Take the Agile Machismo test – industry scores range from -4,000 to about +20.
And even for those following the practices – what have we learned? According to Coplien, 70% of Scrum implementations fail, pair programming fails 50% of the time, TDD deteriorates our design, on site customers demoralize the customer and the team, and agile retrospectives have actually been proven to make projects worse.
Phew! So why do we bother?
Pan to Uncle Bob… fast forward 15 minutes past the discussion on how the universe was formed…
Paying the bills is hard! But NOT paying the bills… is harder.
Doing the dishes is hard.
Scraping the hardened CRUD off after several days so we can have clean dishes to make our next dinner – is harder.
Agile, then, is the software equivalent of doing the dishes. It’s our admonition to pay the bills.
It’s hard. But not doing agile is harder.
Sure, there are a lot of practices in agile. And, depending on your persuasion – XP, Scrum, Lean – they may all be a little different. But, one thing Bob and Cope both agreed on was that agile is not about the practices. Agile is NOT TDD (regardless of your views on its goodness or badness). And agile practices are not a substitute for thinking.
As Uncle Bob and Cope leapt up to perform an impromptu martial arts move in eerie synchrony, they spoke to how the practices in agile – like those in martial arts – are only the starting point, the building blocks, from which we learn. If you’re caught in a fight, you’re not going to repeat each form you learned in perfect order while your enemy bows and gives you space. You’re going to use the principles you’ve learned from years of practice to figure out the best moves to make.

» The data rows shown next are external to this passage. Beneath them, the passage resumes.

(* ===== verification/Prelude.v ===== *)
(** * xstatefulset: a model of the controller and its correctness

    The repository is a Kubernetes controller for [XStatefulSet], a set of pods
    with stable identities and storage.  The informers call handlers, which put
    the keys of sets on a work queue; workers take a key and synchronise its set:
    they adopt or release pods and revisions, compute the current and the update
    revision, create, update and delete pods one by one (or in parallel batches),
    and record the status.  This library models that path in full, together with
    the helpers it rests on, and what surrounds it: the workers and their queue, the
    set-up of the process, the certificates and the start of the webhook server, the
    informer factory, the generated clients, the in-memory test doubles, the apply
    configurations, the registration of the API types and the deep copies.

    ** How the code is modelled

    A function that only computes is a Rocq function; a run-time panic (nil
    dereference, index out of range, failed type assertion) is [None] or [Panic].
    A function that calls the API server, a cache, the clock, the event recorder,
    the work queue or starts goroutines is a program [go A] ([Prog], [Boundary]):
    a finite tree of calls, each with the answers it may get.  Nothing is assumed
    about the answers unless a theorem says so (its argument [Adm]): caches may be
    stale, writes may fail, the clock may stop.  [wp Adm I p Phi tr] says that
    every call satisfies [I] at the point where it is made and every outcome
    satisfies [Phi]; [wp_runs] relates it to executions.  [safe] and [calls] are
    its two common special cases, with a rule for each construct.  A program is finite;
    loops of the source that only the environment bounds take a fuel (below).
    Goroutines are interleaved by a scheduler ([par]), call by call.

    Code that is imported is a parameter: [K8s] (functions of the Kubernetes
    libraries), [K8sLaws] (what their documentation says and the proofs use),
    [GoRuntime] and [GoLaws] (map iteration order, [sort.Sort]), [ClientGo]
    ([retry.RetryOnConflict]), [CacheStore] ([cache.Store]).  [Instances] gives one
    concrete boundary, with its laws proved, which [Witnesses] uses to apply the
    theorems to a concrete set; its decoder follows the patch it is given, also into
    sets that are not valid.  What an API server fills in when it stores an object (the
    namespace, the UID, the resource version, the generation and the creation time)
    is left open ([populated], [stores]).  [HistoryInterface] is the interface of the revision
    history, which the control loop uses; [realHistory] and [fakeHistory] implement
    it.  Components with an environment of their own (certificates, generic pod
    operations, nodes, the set-up of the process, apply configurations) have their own
    type of calls over the same programs, and parameters for what they import
    ([Crypto], [NodeCodec], [WorkQueue], [RuntimeScheme], [LeaderElection],
    [ImportedConfigs], [RestLibrary]), each with its documented laws where a proof
    needs them.

    [int32] and [int64] are [Z] with their wrap-around ([wrap32], [wrap64]); a Go
    map that may be nil is an [option (gmap string string)]; times are nanoseconds.

    ** Files, and the source they model

    - [Prelude], [Prog], [GoStrings], [GoSort]: integers, programs, and the parts of
      the Go library the source uses ([strconv], [regexp], [sort.Stable]).
    - [Types] ([api/apps/v1/types.go]), [Boundary], [Instances].
    - [PodUtil] ([pkg/controller/utils/pod.go]), [Identity] and [Claims]
      ([xstateful_set_utils.go]: names, ordinals, volumes, claim owners).
    - [RefManager] ([controller_ref_manager.go]), [Defaults] ([defaults.go],
      [zz_generated.defaults.go], the webhook), [History] ([controller_history.go]).
    - [Revision] ([xstateful_set_utils.go]: new pods, patches, revisions, status).
    - [PodControl] ([xstateful_pod_control.go], [xstateful_set_status_updater.go]);
      [Valid]: the objects it writes are valid for the API server.
    - [Control] ([xstateful_set_control.go], the whole file); its properties are in
      [ControlProps] (batches, counters, history), [Arrange] (the partition of the
      pods), [RollingUpdate], [Monotonic], [Burst], [Progress], [Sync] and [Quiescence]
      (the fixed point).  [Rollout] is an abstract specification of a rollout, on
      ordinals and revision names only; [Convergence] shows that a synchronisation
      refines it, and [Parallel] that one under the [Parallel] policy refines its
      parallel steps.
    - [Controller] ([xstateful_set.go], the lister's expansion, the pod index) and
      [ControllerProps].  [Total] follows a whole [sync] through every answer.
      [System] puts the parts together: rounds of a whole [sync] on a world of pods,
      revisions and the recorded set, which keeps the effects of its calls; [Launch] is
      about the first round after the template was changed, and [Rest] about the rounds
      after the rollout.
    - [Pool] ([xstateful_set.go]: [Run] and the workers, as a machine over the work
      queue, whose steps interleave) and [Wiring] ([cmd/main.go], [controller.go] and
      [NewStatefulSetController]: flags, clients, factories, handlers, leader election).
    - [Expectations], [PodRank], [PodOps] (creation, deletion and patches of pods, and
      their test double) and [NodeOps] ([controller_utils.go]).
    - [FakeHistory] ([controller_history.go]: the in-memory history).
    - [Certs] ([pkg/webhook/cert]), [Startup] ([cmd/main.go], [cmd/config], [pkg/utils]:
      the set-up of the webhook server and of the leader election lock) and [CertProps].
    - [Informers] ([client-go/informers/externalversions]): the informer factory, its
      goroutines and its shutdown, as a state machine.
    - [Clientset] ([client-go/clientset/versioned], [client-go/listers], the accessors of
      the informers): how clients are made and the requests they add to [gentype]'s,
      with their test doubles.
    - [Scheme] ([register.go] of the API and of the clients, [pkg/feature]): what is
      registered where.
    - [DeepCopy] ([zz_generated.deepcopy.go]): copies in a heap with pointers.
    - [ApplyConfig] ([client-go/applyconfiguration]): the builders, which share and
      allocate pointers; [ApplyConfigProps] gives them a specification by values.
    - [Witnesses], [WitnessesAround], [WitnessesParallel], [WitnessesSystem],
      [WitnessesPool], [WitnessesApi]: the theorems with hypotheses, at a concrete input.

    Definitions have the names of the Go functions; loops and closures have a name
    of their own, given in the comment or by their place after the function.

    ** What is proved

    - Ordering and safety of a synchronisation: [monotonic_order] is the guarantee
      of the [OrderedReady] policy, [sync_scope] what may happen under either
      policy and any interleaving, both with absence of panics as long as the set is
      defaulted and the two revisions restore to valid sets ([syncable]: a stored revision
      that removes the replicas or the partition would panic), which [sync_never_panics]
      extends to a whole [sync] with any answers and errors;
      [rolling_update_budget] and [rolling_update_one_at_a_time] bound the pods an
      update takes down; [deleting_set_untouched] is about sets being deleted.
    - Progress: [scale_up_progress] says that the next pod is created as soon as the
      order allows it, [converged_untouched] that a set as specified is left alone,
      and [UpdateStatefulSet_quiescent] that the whole controller then comes to rest.
      [updateStatefulSet_refines_rollout] says that a synchronisation of healthy pods
      is one step of the abstract rollout, and [rollout_converges] that rounds of
      synchronisation end in a set that is rolled out, after a number of rounds that
      is computed from the pods.  [updateStatefulSet_refines_parallel] and
      [parallel_converges] say the same of the [Parallel] policy, whatever the order of
      its goroutines: scaling takes one round, and the update goes pod by pod.
      [sync_refines_rollout] and [sync_rolls_out] say it of a whole [sync], from the
      listing of the caches to the truncated history, under either policy: the adoption,
      the claiming and the revisions leave the pods alone, the status and the history
      are written without spoiling the next round.  The life of a change of the template
      has three parts: the first [sync] publishes its revision, new, renumbered or known,
      and the rounds that follow roll it out ([template_rolls_out]); and two rounds after
      the last pod is updated the controller has recorded that, has trimmed the history,
      and writes nothing any more ([sync_comes_to_rest]).
    - Pods and claims: a pod is created after its claims, written only with its
      identity and storage, and claims reach the owners the retention policy asks;
      everything written is valid ([written_objects_valid]).
    - Revisions: when one is created, reused or renumbered, that creation ends, what
      history truncation may delete, and how revisions are ordered.
    - Status: counters, completion of a rolling update, and that a synchronisation
      without error has its status recorded.
    - Adoption: what [ClaimPods] may patch, and that adoption follows an uncached
      read of the set, over a whole [sync].
    - Queue: which events enqueue which sets, that a key is settled exactly once,
      and that it is the key [sync] understands.  With the pool of workers: no set is
      synchronised by two workers at once ([sync_never_concurrent]), a key stays known
      to the queue until it has been synchronised after its last event
      ([no_key_lost]), an event leads to a key that a worker can take
      ([event_reaches_worker]), and the queue, the workers, the broadcaster and [Run] end
      in that order when the context is cancelled, without a deadlock ([Run_shuts_down]).
    - Set-up: the controller that [setupController] starts is built from the listers of
      the informers that are started, waits for the caches it reads, and has its
      handlers and its index before the factories start ([setupController_wired]);
      [legacyscheme_defaults] says that every scheme of the program knows the types of the
      group and applies their defaults.
      [rate_needs_burst] follows a flag into the generated clientset, which refuses a rate
      without a burst.
    - Around the controller: replicas that start together agree on one certificate,
      the webhook is served only with its files and its bundle in place, the informer
      factory starts each informer once and leaves none behind, the test doubles do
      what the real components do where they should (and [histories_differ] where they
      do not), a deep copy shares no memory with its original, and the builders of apply
      configurations do what their values say, whatever a client shares between them
      ([builders_refine]).
    - Helpers: defaults, conditions, availability, expectations, orders of pods,
      labels of nodes.

    ** Fuel

    [slowStart_loop] runs on the number of items left, which suffices because no
    batch is empty ([slowStartBatch_complete]).  [create_loop], the unbounded retry
    of revision creation, has a length that depends on the environment: it takes an
    explicit fuel, returns [None] when it is used up, and
    [CreateControllerRevision_store] gives the fuel that suffices for a given store; with
    any answers a [sync] runs out of it only after as many collisions
    ([sync_never_panics]).
    [worker] is the first [n] iterations of an endless loop.  [wait_loop], which polls
    the certificate files, needs 62 iterations for its time-out of 30 seconds
    ([waitForCertsReady_polls]); [fake_create_loop] needs one more than there are
    colliding names ([histories_agree]).

    ** What is not modelled

    Logging, contexts and deadlines; the transform of the informers, which trims a
    field the model does not have; the parsing of flags, which is one call; what the
    clients and listers embed from [gentype] and [listers], whose effects are calls;
    [ResyncPeriod], which is floating point (the logarithm in [logarithmicRankDiff] is a
    parameter); the [Len] and [Swap] of the sorted slices, as a sort is a function on lists
    here, and constant helpers that nothing calls.  Cryptography, PEM and JSON are
    parameters.  The pods given to a synchronisation are distinct objects, so that a
    pointer to one is its place in its slice ([pod_ref]).  A panic ends the process:
    deferred calls of the panicking worker are not run. *)
From Stdlib Require Export ZArith Lia ZifyBool Ascii Sorting.Sorted.
From stdpp Require Export base tactics list gmap strings sorting numbers.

And so it is with agile. The religion has to die. XP, Scrum, Lean, these are just sets of practices – good ideas that people have assembled. Scrum is filled with great ideas for creating successful teams, but if all you do are assign the necessary roles and hold the prescribed meetings, you’re missing the point.
Testing can positively influence your design. But it still takes strong design skills & knowledge to do a good design. Even Jim concedes that unit testing can be helpful for tactical decisions, but they both agree it’s no substitute for architecture.
Per its manifesto, agile is about uncovering better ways of developing software by doing it and helping others do it. If you just take the practices, with no consideration for the underlying values or how to make them work within your organization, then you — like all those teenagers — are doing it wrong.